Bioabsorbable stents are postulated as a strategy to mitigate these potential long-term complications by being absorbed after first achieving the short-term goals of stent placement. This can result in many advantages such as: eliminating the long-term rigidity of the stented artery; improving future treatment options by the lack of residual, obstructive materials in the case of aneurysm recurrence; allowing the use of non-invasive imaging techniques in the region without introducing artifact; and obviating the need for lifelong anti-thrombotic drugs after stent dissolution. Bioabsorbable stents and implants in different applications have also shown good biocompatibility and neointimal layer growth before complete absorption.3 4
Of the bioabsorbable polymers, poly-L-lactic acid (PLLA) has shown promise for intravascular stenting applications.5 On degradation, the carboxyl and hydroxyl end groups of the PLLA produce non-toxic products, i.e. water and carbon dioxide, which themselves do not provoke an immune response or arterial wall inflammation.6 7 Furthermore, degradation is highly predictable, minimizing the risk of embolic complications. However, PLLA does not exhibit shape memory behavior and is thus unable to fully return to its original shape following large deformations. As a result, PLLA has only been widely used in designing non-self-expandable tube laser cut stents mounted on balloons for the coronary circulation.
To date, there has been very little published on braided bioabsorbable polymeric stents used as flow diverters. In 2013, a report by Wang et al described the development of a partially biodegradable flow-diverting stent comprised of 24 metal fibers and 24 biodegradable polyglycolic acid fibers.8 In 2019, our group described the first self-expanding bioabsorbable flow-diverting stent for brain aneurysms, which was presented at the 2019 Joint Cerebrovascular Section Meeting.9 More recently, Nishi et al published their pilot data on a biodegradable flow-diverting PLLA stent requiring angioplasty for proper deployment.10
In this article, we describe our novel self-expanding primarily bioabsorbable flow-diverting stent for brain aneurysms, report its physical and mechanical characteristics, initial safety data, and demonstrate the short-term scaffolding properties for neointimal growth. Our device is unique in that it is deliverable using conventional microcatheters, is self-expandable, and does not require angioplasty after deployment.
Methods
Three different designs of primarily PLLA stents were manufactured, including 44 PLLA fibers with four metal strands of tantalum-coated nitinol (44/4 stent), 46 PLLA fibers with two metal strands (46/2 stent), and 48 PLLA fibers with no metal strands (48/0 stent). Stents were designed with a 50 micrometer fiber thickness, an inner diameter of 4 mm, and a pitch angle to obtain at least a 60% porosity for in vivo testing in a 3 mm rabbit aorta. After braiding, samples were removed from the cylindrical mandrel and cut at 10–20 mm lengths.
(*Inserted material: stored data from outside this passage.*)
Lemma stop_sameRefs w : sameRefs w (handleStopRecording gathered w).
Proof.
  destruct (capturing w) eqn:Hc.
  - destruct (RecorderSpec.capturing_true w Hc) as (r & s & Hr & Hm).
    rewrite (RecorderSpec.handleStop_capturing gathered w r s Hr Hm). cbn zeta.
    assert (Hrec : ∀ r0 m, recorders w !! r0 = Some m →
              ∃ m', <[r := mkRecorder s rs_inactive]> (recorders w) !! r0 = Some m'
                    ∧ rec_stream m' = rec_stream m).
    { intros r0 m H. destruct (decide (r = r0)) as [->|Hne].
      - rewrite lookup_insert_eq. eexists. split; [done|].
        rewrite Hm in H. by injection H as <-.
      - rewrite lookup_insert_ne by done. by exists m. }
    destruct (timerRef w); (split_and!; [done|done|cbn; lia|exact Hrec]).
  - rewrite (RecorderSpec.stop_not_capturing gathered w Hc).
    apply sameRefs_refl.
Qed.

Lemma fireTimer_sameRefs t w : sameRefs w (fireTimer gathered t w).
Proof.
  unfold fireTimer. destruct (pending (t_id t) w); [|apply sameRefs_refl].
  destruct (t_cb t); cbn [runCallback].
  - eapply sameRefs_trans; [|apply stop_sameRefs].
    split_and!; [done|done|cbn; lia|]. intros r m H. by exists m.
  - split_and!; [done|done|cbn; lia|]. intros r m H. by exists m.
Qed.

Lemma fireAll_sameRefs due w :
  sameRefs w (fold_left (λ w t, fireTimer gathered t w) due w).
Proof.
  revert w. induction due as [|t due IH]; intros w; simpl.
  - apply sameRefs_refl.
  - eapply sameRefs_trans; [apply fireTimer_sameRefs|apply IH].
Qed.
Stent porosity and pore density
Magnified images of stents were acquired using a light microscope (Zeiss, Oberkochen, Germany). Porosity and pore density of all stents were measured over an area of 1 mm × 1 mm using ImageJ software (National Institute of Health, USA). Porosity was calculated as the measured empty area of the stent cells per mm2 of stent multiplied by 100%. Pore density was calculated based on the number of cells completely enclosed by stent struts in an area of 1 mm2.
Crush resistance force comparisons
Three different commercially available flow-diverting stents were used to compare crush resistance force (CRF) with our three types of manufactured bioabsorbable stents. These commercial stents included the Pipeline Embolization Device (PED) (Medtronic, Dublin, Ireland) (3.75 mm × 20 mm [n=3] and 4.25 mm × 20 mm [n=3]), the P64 stent (Phenox, Bochum, Germany) (4 mm × 18 mm [n=1]), and the Surpass stent (Stryker Neurovascular, Freemont, CA) (3.5 mm × 20 mm [n=1]). Crush resistance force, defined as the force exerted by the stent when exposed to radial compression in one direction, was determined using a BOSE ElectroForce 3200 Load Frame System instrument (TA Instruments, New Castle, DE) with a 5 N load cell. The lower plate was fixed and a reference point for the upper plate was determined in the instrument software to achieve an accurate distance between plates. The starting position was entered as the nominal stent diameter. Stents were then compressed between two plates to 50% of their original diameter and the required force was recorded.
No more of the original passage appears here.